### Your objective
Would you retype every line below without changing anything?

--- Source material Enclosed Below ---

(** The escape of one code unit in [QuoteJSONString]: the two-character
    escapes, [\u00xx] for the other control characters, the character itself
    otherwise. *)
Definition escapeChar (c : ascii) : string :=
  let n := N_of_ascii c in
  if (n =? 8)%N then "\b"
  else if (n =? 9)%N then "\t"
  else if (n =? 10)%N then "\n"
  else if (n =? 12)%N then "\f"
  else if (n =? 13)%N then "\r"
  else if (n =? 34)%N then "\" +:+ dquote
  else if (n =? 92)%N then "\\"
  else if (n <? 32)%N then
    "\u00" +:+ String (hexDigit (n / 16)) (String (hexDigit (n mod 16)) "")
  else String c "".

Fixpoint escape (s : string) : string :=
  match s with
  | EmptyString => EmptyString
  | String c s' => escapeChar c +:+ escape s'
  end.

Definition QuoteJSONString (s : string) : string :=
  dquote +:+ escape s +:+ dquote.

(** The last step of [SerializeJSONObject] and [SerializeJSONArray]: the
    members between the brackets, one per line at the new indentation, or
    the two brackets alone when there is no member. *)
Definition wrap (opening closing : string) (stepback : string)
    (partial : list string) : string :=
  match partial with
  | [] => opening +:+ closing
  | _ =>
      let indent := stepback +:+ gap in
      let separator := "," +:+ nl +:+ indent in
      opening +:+ nl +:+ indent +:+ String.concat separator partial
      +:+ nl +:+ stepback +:+ closing
  end.

(** [SerializeJSONProperty] for a value that is present.  [plist] is the
    property list of an array replacer ([None] without one), [indent] the
    current indentation.  For an object every own property is serialised and
    the members are then taken in the order of [K]: the property list when
    there is one, the own keys otherwise; a name of [K] the object does not
    own yields [undefined] and no member. *)
Fixpoint serialize (plist : option (list string)) (indent : string)
    (value : Json) {struct value} : string :=
  match value with
  | JNull => "null"
  | JBool true => "true"
  | JBool false => "false"
  | JNumber repr => repr
  | JString s => QuoteJSONString s
  | JArray elems =>
      wrap "[" "]" indent (map (serialize plist (indent +:+ gap)) elems)
  | JObject props =>
      let strP :=
        map (λ kv, (kv.1, serialize plist (indent +:+ gap) kv.2)) props in
      let K := match plist with
               | Some K => K
               | None => Object_keys props
               end in
      wrap "{" "}" indent
        (omap (λ P, match get strP P with
                    | Some str => Some (QuoteJSONString P +:+ ": " +:+ str)
                    | None => None
                    end) K)
  end.

(** The property list of an array replacer: its strings, each once. *)
Definition PropertyList (replacer : list string) : list string :=
  foldl (λ acc item, if bool_decide (item ∈ acc) then acc else (acc ++ [item])%list)
        [] replacer.

(** [JSON.stringify(value, replacer, 2)], [replacer] being [null] or an array
    of strings. *)
Definition stringify (value : Json) (replacer : option (list string)) : string :=
  serialize (PropertyList <$> replacer) "" value.

End JSON.

(** ** Reading a serialisation back

    What is needed to tell two serialisations apart: the code unit an escape
    stands for, the kind of value a first character announces, and the
    members [JSON.stringify] prints for an object. *)

Module Decode.
Import JS JSON.

Definition hexValue (c : ascii) : N :=
  let n := N_of_ascii c in
  (if n <? 58 then n - 48 else n - 87)%N.

(** The code unit at the head of an escaped string, and what follows it;
    [None] at the closing quote. *)
Definition unescapeChar (s : string) : option (ascii * string) :=
  match s with
  | EmptyString => None
  | String c rest =>
      if (N_of_ascii c =? 34)%N then None
      else if (N_of_ascii c =? 92)%N then
        match rest with
        | String x rest' =>
            let n := N_of_ascii x in
            if (n =? 98)%N then Some ("008"%char, rest')
            else if (n =? 116)%N then Some ("009"%char, rest')
            else if (n =? 110)%N then Some ("010"%char, rest')
            else if (n =? 102)%N then Some ("012"%char, rest')
            else if (n =? 114)%N then Some ("013"%char, rest')
            else if (n =? 34)%N then Some ("034"%char, rest')
            else if (n =? 92)%N then Some ("092"%char, rest')
            else
              match rest' with
              | String _ (String _ (String h1 (String h2 rest''))) =>
                  Some (ascii_of_N (16 * hexValue h1 + hexValue h2), rest'')
              | _ => None
              end
        | EmptyString => None
        end
      else Some (c, rest)
  end.

Inductive Kind : Type :=
  | KNull | KTrue | KFalse | KNumber | KString | KArray | KObject | KOther.

Definition kind (v : Json) : Kind :=
  match v with
  | JNull => KNull
  | JBool true => KTrue
  | JBool false => KFalse
  | JNumber _ => KNumber
  | JString _ => KString
  | JArray _ => KArray
  | JObject _ => KObject
  end.

(** The kind of value whose serialisation starts with [c]. *)
Definition kindOfChar (c : ascii) : Kind :=
  let n := N_of_ascii c in
  if (n =? 110)%N then KNull
  else if (n =? 116)%N then KTrue
  else if (n =? 102)%N then KFalse
  else if (n =? 34)%N then KString
  else if (n =? 91)%N then KArray
  else if (n =? 123)%N then KObject
  else if ((48 <=? n) && (n <=? 57) || (n =? 45))%N then KNumber
  else KOther.

Definition kindOfHead (s : string) : Kind :=
  match s with
  | EmptyString => KOther
  | String c _ => kindOfChar c
  end.

(** What may follow a value: the end of the text, or a character that is
    not one of a number. *)
Definition endsValue (r : string) : bool :=
  match r with
  | EmptyString => true
  | String c _ => negb (numberChar c)
  end.

(** The members of the serialisation of an object with the property list
    [K]: the names of [K] the object has, with their values. *)
Definition members (K : list string) (o : JsonObject) : JsonObject :=
  omap (λ P, (λ v, (P, v)) <$> get o P) K.

End Decode.

(** ** generate-package: projection of the manifest and in-place deep merge *)

Module GeneratePackage.
Import JS.

(** [key === "__proto__" || key === "constructor" || key === "prototype"] *)
Definition isPollutionKey (key : string) : bool :=
  String.eqb key "__proto__" || String.eqb key "constructor"
  || String.eqb key "prototype".

(** [mergeDeep(target, source)] on trees; [target] is the object written to
    and the result is [target] afterwards.  The recursive call writes into the
    object [tv] that [target[key]] refers to, so afterwards [target[key]] is
    the merged object; every other case assigns [target[key] = sv].
    [mergeDeepJ] takes the source as a value so that the recursion is
    structural; [mergeDeep] below is the function of the source file. *)
Fixpoint mergeDeepJ (target : JsonObject) (source : Json) {struct source}
    : JsonObject :=
  match source with
  | JObject src =>
      (fix loop (target : JsonObject) (entries : JsonObject) {struct entries}
         : JsonObject :=
         match entries with
         | [] => target
         | (key, sv) :: rest =>
             loop
               (if isPollutionKey key then target
                else
                  match sv, get target key with
                  | JObject _, Some (JObject tv) =>
                      set target key (JObject (mergeDeepJ tv sv))
                  | _, _ => set target key sv
                  end)
               rest
         end) target src
  | _ => target
  end.

Definition mergeDeep (target source : JsonObject) : JsonObject :=
  mergeDeepJ target (JObject source).

(** [filterPackageJson(pkg, keys)] on the properties that [pkg] owns, for
    names that are no array index; [Proto.filterPackageJson] is the function
    on every key list. *)
Definition filterPackageJson (pkg : JsonObject) (keys : list string)
    : JsonObject :=
  foldl (λ filtered key,
           match get pkg key with
           | Some v => set filtered key v
           | None => filtered
           end) [] keys.

(** The body of [runGeneratePackage] between reading the inputs and printing:
    project the manifest, merge every fragment in turn, drop ["notes"]. *)
Definition assemble (pkg : JsonObject) (keysToPreserve : list string)
    (configs : list JsonObject) : JsonObject :=
  let filteredPkg := filterPackageJson pkg keysToPreserve in
  let merged := foldl mergeDeep filteredPkg configs in
  if has merged "notes" then remove merged "notes" else merged.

--- End of Enclosed Source material ---

### Output for this exercise
(** The escape of one code unit in [QuoteJSONString]: the two-character
    escapes, [\u00xx] for the other control characters, the character itself
    otherwise. *)
Definition escapeChar (c : ascii) : string :=
  let n := N_of_ascii c in
  if (n =? 8)%N then "\b"
  else if (n =? 9)%N then "\t"
  else if (n =? 10)%N then "\n"
  else if (n =? 12)%N then "\f"
  else if (n =? 13)%N then "\r"
  else if (n =? 34)%N then "\" +:+ dquote
  else if (n =? 92)%N then "\\"
  else if (n <? 32)%N then
    "\u00" +:+ String (hexDigit (n / 16)) (String (hexDigit (n mod 16)) "")
  else String c "".

Fixpoint escape (s : string) : string :=
  match s with
  | EmptyString => EmptyString
  | String c s' => escapeChar c +:+ escape s'
  end.

Definition QuoteJSONString (s : string) : string :=
  dquote +:+ escape s +:+ dquote.

(** The last step of [SerializeJSONObject] and [SerializeJSONArray]: the
    members between the brackets, one per line at the new indentation, or
    the two brackets alone when there is no member. *)
Definition wrap (opening closing : string) (stepback : string)
    (partial : list string) : string :=
  match partial with
  | [] => opening +:+ closing
  | _ =>
      let indent := stepback +:+ gap in
      let separator := "," +:+ nl +:+ indent in
      opening +:+ nl +:+ indent +:+ String.concat separator partial
      +:+ nl +:+ stepback +:+ closing
  end.

(** [SerializeJSONProperty] for a value that is present.  [plist] is the
    property list of an array replacer ([None] without one), [indent] the
    current indentation.  For an object every own property is serialised and
    the members are then taken in the order of [K]: the property list when
    there is one, the own keys otherwise; a name of [K] the object does not
    own yields [undefined] and no member. *)
Fixpoint serialize (plist : option (list string)) (indent : string)
    (value : Json) {struct value} : string :=
  match value with
  | JNull => "null"
  | JBool true => "true"
  | JBool false => "false"
  | JNumber repr => repr
  | JString s => QuoteJSONString s
  | JArray elems =>
      wrap "[" "]" indent (map (serialize plist (indent +:+ gap)) elems)
  | JObject props =>
      let strP :=
        map (λ kv, (kv.1, serialize plist (indent +:+ gap) kv.2)) props in
      let K := match plist with
               | Some K => K
               | None => Object_keys props
               end in
      wrap "{" "}" indent
        (omap (λ P, match get strP P with
                    | Some str => Some (QuoteJSONString P +:+ ": " +:+ str)
                    | None => None
                    end) K)
  end.

(** The property list of an array replacer: its strings, each once. *)
Definition PropertyList (replacer : list string) : list string :=
  foldl (λ acc item, if bool_decide (item ∈ acc) then acc else (acc ++ [item])%list)
        [] replacer.

(** [JSON.stringify(value, replacer, 2)], [replacer] being [null] or an array
    of strings. *)
Definition stringify (value : Json) (replacer : option (list string)) : string :=
  serialize (PropertyList <$> replacer) "" value.

End JSON.

(** ** Reading a serialisation back

    What is needed to tell two serialisations apart: the code unit an escape
    stands for, the kind of value a first character announces, and the
    members [JSON.stringify] prints for an object. *)

Module Decode.
Import JS JSON.

Definition hexValue (c : ascii) : N :=
  let n := N_of_ascii c in
  (if n <? 58 then n - 48 else n - 87)%N.

(** The code unit at the head of an escaped string, and what follows it;
    [None] at the closing quote. *)
Definition unescapeChar (s : string) : option (ascii * string) :=
  match s with
  | EmptyString => None
  | String c rest =>
      if (N_of_ascii c =? 34)%N then None
      else if (N_of_ascii c =? 92)%N then
        match rest with
        | String x rest' =>
            let n := N_of_ascii x in
            if (n =? 98)%N then Some ("008"%char, rest')
            else if (n =? 116)%N then Some ("009"%char, rest')
            else if (n =? 110)%N then Some ("010"%char, rest')
            else if (n =? 102)%N then Some ("012"%char, rest')
            else if (n =? 114)%N then Some ("013"%char, rest')
            else if (n =? 34)%N then Some ("034"%char, rest')
            else if (n =? 92)%N then Some ("092"%char, rest')
            else
              match rest' with
              | String _ (String _ (String h1 (String h2 rest''))) =>
                  Some (ascii_of_N (16 * hexValue h1 + hexValue h2), rest'')
              | _ => None
              end
        | EmptyString => None
        end
      else Some (c, rest)
  end.

Inductive Kind : Type :=
  | KNull | KTrue | KFalse | KNumber | KString | KArray | KObject | KOther.

Definition kind (v : Json) : Kind :=
  match v with
  | JNull => KNull
  | JBool true => KTrue
  | JBool false => KFalse
  | JNumber _ => KNumber
  | JString _ => KString
  | JArray _ => KArray
  | JObject _ => KObject
  end.

(** The kind of value whose serialisation starts with [c]. *)
Definition kindOfChar (c : ascii) : Kind :=
  let n := N_of_ascii c in
  if (n =? 110)%N then KNull
  else if (n =? 116)%N then KTrue
  else if (n =? 102)%N then KFalse
  else if (n =? 34)%N then KString
  else if (n =? 91)%N then KArray
  else if (n =? 123)%N then KObject
  else if ((48 <=? n) && (n <=? 57) || (n =? 45))%N then KNumber
  else KOther.

Definition kindOfHead (s : string) : Kind :=
  match s with
  | EmptyString => KOther
  | String c _ => kindOfChar c
  end.

(** What may follow a value: the end of the text, or a character that is
    not one of a number. *)
Definition endsValue (r : string) : bool :=
  match r with
  | EmptyString => true
  | String c _ => negb (numberChar c)
  end.

(** The members of the serialisation of an object with the property list
    [K]: the names of [K] the object has, with their values. *)
Definition members (K : list string) (o : JsonObject) : JsonObject :=
  omap (λ P, (λ v, (P, v)) <$> get o P) K.

End Decode.

(** ** generate-package: projection of the manifest and in-place deep merge *)

Module GeneratePackage.
Import JS.

(** [key === "__proto__" || key === "constructor" || key === "prototype"] *)
Definition isPollutionKey (key : string) : bool :=
  String.eqb key "__proto__" || String.eqb key "constructor"
  || String.eqb key "prototype".

(** [mergeDeep(target, source)] on trees; [target] is the object written to
    and the result is [target] afterwards.  The recursive call writes into the
    object [tv] that [target[key]] refers to, so afterwards [target[key]] is
    the merged object; every other case assigns [target[key] = sv].
    [mergeDeepJ] takes the source as a value so that the recursion is
    structural; [mergeDeep] below is the function of the source file. *)
Fixpoint mergeDeepJ (target : JsonObject) (source : Json) {struct source}
    : JsonObject :=
  match source with
  | JObject src =>
      (fix loop (target : JsonObject) (entries : JsonObject) {struct entries}
         : JsonObject :=
         match entries with
         | [] => target
         | (key, sv) :: rest =>
             loop
               (if isPollutionKey key then target
                else
                  match sv, get target key with
                  | JObject _, Some (JObject tv) =>
                      set target key (JObject (mergeDeepJ tv sv))
                  | _, _ => set target key sv
                  end)
               rest
         end) target src
  | _ => target
  end.

Definition mergeDeep (target source : JsonObject) : JsonObject :=
  mergeDeepJ target (JObject source).

(** [filterPackageJson(pkg, keys)] on the properties that [pkg] owns, for
    names that are no array index; [Proto.filterPackageJson] is the function
    on every key list. *)
Definition filterPackageJson (pkg : JsonObject) (keys : list string)
    : JsonObject :=
  foldl (λ filtered key,
           match get pkg key with
           | Some v => set filtered key v
           | None => filtered
           end) [] keys.

(** The body of [runGeneratePackage] between reading the inputs and printing:
    project the manifest, merge every fragment in turn, drop ["notes"]. *)
Definition assemble (pkg : JsonObject) (keysToPreserve : list string)
    (configs : list JsonObject) : JsonObject :=
  let filteredPkg := filterPackageJson pkg keysToPreserve in
  let merged := foldl mergeDeep filteredPkg configs in
  if has merged "notes" then remove merged "notes" else merged.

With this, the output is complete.